# Trapped in Bumfuck Georgia



## Trvshwvng (Jun 6, 2015)

I've been sided in some yard in bumfuck Georgia going on 3 hours. I know this car is destined to Junction City but not til afternoon of the 8th. So after getting in this foxhole while on one side of the yard, I get moved to the opposite side of the yard. I peeked out 45 mins ago and my car is maybe 40 ft from where the bull is parked. I can hear his convo & the a/c kicking in his little building, which reminds me how hot it is in here and I have to fart and im scared to and it kinda hurts. I'm not just scared if him hearing im afraid I might shat myself again bc I already kinda did earlier, not bad just enough to make a man rethink his priorities and this is my last pair of boxers and I only have one pair if socks after these. God this sucks and my butt hurts and I have to pee now WILL IT EVER END GOD FUCKING HELP ME PLEASE!!!


----------



## angerisagift (Jun 6, 2015)

Trvshwvng said:


> I've been sided in some yard in bumfuck Georgia going on 3 hours. I know this car is destined to Junction City but not til afternoon of the 8th. So after getting in this foxhole while on one side of the yard, I get moved to the opposite side of the yard. I peeked out 45 mins ago and my car is maybe 40 ft from where the bull is parked. I can hear his convo & the a/c kicking in his little building, which reminds me how hot it is in here and I have to fart and im scared to and it kinda hurts. I'm not just scared if him hearing im afraid I might shat myself again bc I already kinda did earlier, not bad just enough to make a man rethink his priorities and this is my last pair of boxers and I only have one pair if socks after these. God this sucks and my butt hurts and I have to pee now WILL IT EVER END GOD FUCKING HELP ME PLEASE!!!
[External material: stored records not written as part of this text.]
(* ===== verification/Background.v ===== *)
(** Background goroutines of modelled components: the control loop of the adaptive limiter
    ([src/ratelimit/adaptive_limiter.go]) among its requests, the statistics loop of
    the adaptive batcher ([src/internal/batch/adaptive_batcher.go]), and the polling
    routines of the fastest balancer ([src/loadbalance/fastest/balancer.go]). *)
From S2P Require Import Prelude Float64 Ticker.
From S2P Require RateLimit LoadBalance AdaptiveBatch.

(** * The limiter and its control loop *)
Module Limiter.
Import RateLimit RateLimit.Adaptive.

(** Each tick adjusts the rate. *)
Definition adaptiveControl : list (turn Z) -> AdaptiveLimiter -> AdaptiveLimiter * bool := ticker_loop adjustRate.

(** A limiter with its goroutine: requests, what they record, turns of the loop, which
    may still tick after [Close], and [Close]. *)
Record system : Type := { limiter : AdaptiveLimiter; looping : bool }.

Definition start (o : AdaptiveLimiterOptions) (now : Z) : system := {| limiter := NewAdaptiveLimiter o now; looping := true |}.

Inductive event : Type := ERequest (now later : Z) (ctx_done : bool) | ERecord (now : Z) (began : option Z) | ETurn (t : turn Z) | EClose.

(** [None]: the event cannot happen. *)
Definition step (e : event) (s : system) : option (outcome system) :=
  match e with
  | ERequest now later d => Some (Returns {| limiter := (AllowWithContext now later d (limiter s)).2; looping := looping s |})
  | ERecord now began =>
      Some (match RecordMetrics now began (limiter s) with Returns l => Returns {| limiter := l; looping := looping s |} | Panics => Panics end)
  | ETurn t =>
      if looping s && match t with Stopped => stopCh_closed (limiter s) | Ticked _ => true end then
        let '(l, ended) := adaptiveControl [t] (limiter s) in Some (Returns {| limiter := l; looping := negb ended |})
      else None
  | EClose => Some (match Close (limiter s) with Returns l => Returns {| limiter := l; looping := looping s |} | Panics => Panics end)
  end.

Fixpoint run (es : list event) (s : system) : option (outcome system) :=
  match es with
  | [] => Some (Returns s)
  | e :: es => match step e s with Some (Returns s) => run es s | r => r end
  end.

(** What [Close] waits for. *)
Definition close_returns (s : system) : bool := stopCh_closed (limiter s) && negb (looping s).

End Limiter.

(** * The batcher's statistics *)
Module Batcher.
Import AdaptiveBatch.

Definition statsLoop : list (turn Z) -> AdaptiveBatcher -> AdaptiveBatcher * bool := ticker_loop updateStats.
Definition GetStats (b : AdaptiveBatcher) : BatchStats := stats b.

End Batcher.

(** * The balancer's polling *)
Module Polling.
Import LoadBalance LoadBalance.Fastest.

(** [startUpdateRoutine] has nothing to end it: the answers to its requests so far. *)
Fixpoint startUpdateRoutine (answers : list (option (string * list prom_result))) (b : Balancer) : outcome Balancer :=
  match answers with
  | [] => Returns b
  | a :: answers => match updateRespTime b a with Returns b => startUpdateRoutine answers b | Panics => Panics end
  end.

(** The balancers that gRPC has built, each with a routine: it builds one at every
    change of the ready connections and uses the last. *)
Definition built (flt : option Filter) (readies : list (list (SubConn * Address))) : list Balancer := Build flt <$> readies.

End Polling.

(** * Facts *)
Module Facts.

Section Limiter.
Import RateLimit RateLimit.Adaptive Limiter.

Lemma AllowWithContext_keeps now later d l :
  opts (AllowWithContext now later d l).2 = opts l /\ responseTimeIndex (AllowWithContext now later d l).2 = responseTimeIndex l /\
  stopCh_closed (AllowWithContext now later d l).2 = stopCh_closed l.
Proof.
  unfold AllowWithContext, Allow. destruct (TokenBucket.Allow now (tokenBucket l)) as [[|] tb]; [done|].
  simpl. repeat case_bool; try done. all: by destruct (TokenBucket.Allow later tb) as [[|] ?].
Qed.

(** What every event keeps: the options, a rate within their bounds, the index inside
    the samples, and no loop that has ended before it was stopped. *)
Definition sane (o : AdaptiveLimiterOptions) (s : system) : Prop :=
  opts (limiter s) = with_defaults o /\
  (flt (currentRate (limiter s)) (MinRate o) = false /\ fgt (currentRate (limiter s)) (MaxRate o) = false) /\
  0 <= responseTimeIndex (limiter s) < Z.of_nat (length (responseTimes (limiter s))) /\
  (looping s = false -> stopCh_closed (limiter s) = true).

Lemma start_sane o now : fle (MinRate o) (InitialRate o) = true -> fle (InitialRate o) (MaxRate o) = true -> sane o (start o now).
Proof.
  intros Hmin Hmax. split; [done|]. split.
  { simpl. split; [|unfold fgt]; by apply fle_not_gt. }
  split; [|done]. simpl. rewrite length_replicate. destruct (Z.leb_spec (ResponseTimeSampleSize o) 0); lia.
Qed.

Lemma step_sane o e s : fle (MinRate o) (MaxRate o) = true -> sane o s ->
  match step e s with
  | Some (Returns s') => sane o s'
  | Some Panics => e = EClose /\ stopCh_closed (limiter s) = true
  | None => exists t, e = ETurn t
  end.
Proof.
  intros Hmm Hs. pose proof Hs as (Ho & Hb & Hi & Hl). destruct e as [now later d|now began|t|]; cbn [step].
  - destruct (AllowWithContext_keeps now later d (limiter s)) as (E1 & E2 & E3). destruct (AdaptiveFacts.AllowWithContext_rate now later d (limiter s)) as [E4 E5].
    unfold sane. cbn [limiter looping]. by rewrite E1, E2, E3, E4, E5.
  - destruct (AdaptiveFacts.RecordMetrics_index now began _ Hi) as (l' & Hr & Hi'). rewrite Hr. unfold RecordMetrics in Hr.
    destruct began as [b|]; [|injection Hr as <-; done]. case_bool; [done|]. by injection Hr as <-.
  - destruct (looping s && _) eqn:E; [|by eexists]. apply andb_true_iff in E as [E1 E2]. destruct t as [now|]; cbn [adaptiveControl ticker_loop].
    + split; [done|]. split; [|by split]. cbn [limiter currentRate adjustRate]. unfold next_rate. rewrite Ho. by apply clamp_inside.
    + done.
  - unfold Close. destruct (stopCh_closed (limiter s)) eqn:E; [done|]. done.
Qed.

Lemma run_sane o es : forall s s', fle (MinRate o) (MaxRate o) = true -> sane o s -> run es s = Some (Returns s') -> sane o s'.
Proof.
  induction es as [|e es IH]; intros s s' Hmm Hs Hr; [by injection Hr as <-|]. cbn [run] in Hr. pose proof (step_sane o e s Hmm Hs) as H.
  destruct (step e s) as [[s1|]|]; [|done..]. by eapply IH.
Qed.

(** However requests, their records, ticks of the control loop, also after [Close], and
    [Close] interleave: the rate stays between its bounds, no request panics, and [Close]
    returns only after the loop has ended. *)
Theorem limiter_runs_sane o now es s
  (Hmin : fle (MinRate o) (InitialRate o) = true) (Hmax : fle (InitialRate o) (MaxRate o) = true)
  (Hr : run es (start o now) = Some (Returns s)) :
  flt (currentRate (limiter s)) (MinRate o) = false /\ fgt (currentRate (limiter s)) (MaxRate o) = false /\
  (forall now' later d, exists s', step (ERequest now' later d) s = Some (Returns s')) /\
  (forall now' began, exists s', step (ERecord now' began) s = Some (Returns s')) /\
  (close_returns s = true <-> looping s = false).
Proof.
  assert (Hmm : fle (MinRate o) (MaxRate o) = true) by (by eapply fle_trans).
  pose proof (run_sane o es _ _ Hmm (start_sane o now Hmin Hmax) Hr) as Hs. pose proof Hs as (_ & [Hb1 Hb2] & _ & Hl).
  split_and!; [done|done|by intros; eexists| |].
  - intros now' began. pose proof (step_sane o (ERecord now' began) s Hmm Hs) as H. destruct (step (ERecord now' began) s) as [[s'|]|]; [by eexists|by destruct H|].
    by destruct H.
  - unfold close_returns. rewrite andb_true_iff, negb_true_iff. split; [by intros [_ ?]|]. intros Hf. split; [by apply Hl|done].
Qed.

Abbreviation limiter_run := [ERequest 1 2 false; ERecord 3 (Some 1); ETurn (Ticked 5); EClose; ETurn (Ticked 6); ETurn Stopped; ERequest 7 8 false].

Lemma limiter_runs_sane_witness : exists s, run limiter_run (start DefaultAdaptiveLimiterOptions 0) = Some (Returns s) /\
  flt (currentRate (limiter s)) (of_int 10) = false /\ (close_returns s = true <-> looping s = false).
Proof.
  eexists. split; [vm_compute; reflexivity|].
  match goal with |- context [currentRate (limiter ?s)] =>
    destruct (limiter_runs_sane DefaultAdaptiveLimiterOptions 0 limiter_run s) as (H1 & _ & _ & _ & H2); [reflexivity..|by split]
  end.
Defined.

End Limiter.

Section Polling.
Import LoadBalance LoadBalance.Fastest Polling.

Lemma update_conns_addresses addr v l l' : update_conns addr v l = Returns l' -> address <$> l' = address <$> l.
Proof.
  revert l'. induction l as [|x l IH]; intros l' Hu; [by injection Hu as <-|]. cbn [update_conns] in Hu. destruct (String.eqb _ _).
  - destruct (v !! 1%nat) as [[s|]|]; [|done..]. destruct (update_conns addr v l) as [r|]; [|done]. injection Hu as <-. rewrite !fmap_cons, (IH r eq_refl).
    by destruct (ParseInt s).
  - destruct (update_conns addr v l) as [r|]; [|done]. injection Hu as <-. by rewrite !fmap_cons, (IH r eq_refl).
Qed.

Lemma update_results_addresses rs : forall l l', update_results rs l = Returns l' -> address <$> l' = address <$> l.
Proof.
  induction rs as [|r rs IH]; intros l l' Hu; [by injection Hu as <-|]. cbn [update_results] in Hu. destruct (Metric r !! "address") as [a|]; [|by apply IH].
  destruct (update_conns a (Value r) l) as [l1|] eqn:E; [|done]. rewrite (IH _ _ Hu). by eapply update_conns_addresses.
Qed.

(** Whatever the answers are, a routine that has not panicked has left the connections
    and the filter of its balancer as they were; it only changes their times. *)
Lemma polling_keeps_connections answers : forall b b', startUpdateRoutine answers b = Returns b' ->
  address <$> conns b' = address <$> conns b /\ Fastest.filter b' = Fastest.filter b.
Proof.
  induction answers as [|a answers IH]; intros b b' Hs; [by injection Hs as <-|]. cbn [startUpdateRoutine] in Hs.
  destruct (updateRespTime b a) as [b1|] eqn:E; [|done]. destruct (IH _ _ Hs) as [-> ->]. unfold updateRespTime in E.
  destruct a as [[st rs]|]; [|by injection E as <-]. destruct (negb _); [by injection E as <-|].
  destruct (update_results rs (conns b)) as [l|] eqn:El; [|done]. injection E as <-. split; [|done]. by eapply update_results_addresses.
Qed.

(** Every change of the ready connections leaves one routine more, and the new
    balancer starts with the default time for every connection, whatever was measured. *)
Lemma polling_routines_accumulate flt readies : length (built flt readies) = length readies /\
  Forall (fun b => Forall (fun c => Response c = Millisecond * 100) (conns b)) (built flt readies).
Proof.
  split; [apply length_fmap|]. apply Forall_fmap, Forall_true. intros ready. simpl. by apply Forall_fmap, Forall_true.
Qed.

End Polling.
End Facts.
GL Brother. [HASHTAG]#thestruggleisreal[/HASHTAG]


----------



## Trvshwvng (Jun 6, 2015)

Ok we started moving but get this... We pulled into the woods well passed the yard, as the train was moving back and forth I heard giggling between the slack. I'm super creeper and hope this thing GOES FASTER DEAR GOD IT STOPPED AGAIN


----------



## angerisagift (Jun 6, 2015)

times like take all the romance and such out of trainhopping/traveling. sometimes i think ppl think it is all good times .it can b but it can also b having to take a shit too or sick as fuck in a tent and running a fever, sweating yr ass off, and bugs swarming all over u too


----------



## angerisagift (Jun 6, 2015)

angerisagift said:


> times like take all the romance and such out of trainhopping/traveling. sometimes i think ppl think it is all good times .it can b but it can also b having to take a shit too or sick as fuck in a tent and running a fever, sweating yr ass off, and bugs swarming all over u too


also i type like most ppl drive SHITTY!!


----------



## Matt Derrick (Jun 7, 2015)

i like that this guy is pretty much live blogging/tweeting his train ride


----------



## Andrea Van Scoyoc (Jun 7, 2015)

@Trvshwvng ...I have to say, you have some adventures.

Hope you put them in a book one day. I know it would be a best seller.


----------



## Kal (Jun 7, 2015)

Hang in there man it will get better and let us know how you are doing.


----------



## Trvshwvng (Jun 14, 2015)

This was one of times where I was convinced something terrible was impending. Had a fucked up twilight zone feeling the rest of the night. Guess I had to let someone know just in case. In conclusion, the line violently reversed onto a through track about 200yards west of the rest of the yard and the unit just dropped me off and left. I'm standing there pissing off a grainer talking to myself, hear a radio squelch and see a flashlight. Backed into the V there and bull passed right by me. Slept on the porch til 6am with no more troubles and caught out on the fly right before the yard around noon. Straight shot through that time and think I ended up in Manchester GA.

Just bizarre.


----------



## Wawa (Jun 14, 2015)

Did you ever get to fart or did it turn around and become an ass tasting belch? Inquiring minds wish to know.


----------



## Trvshwvng (Jun 14, 2015)

The world will never know...


----------



## Shinobi (Jun 15, 2015)

The dirty truth, in all its gritty glory. Priceless.


----------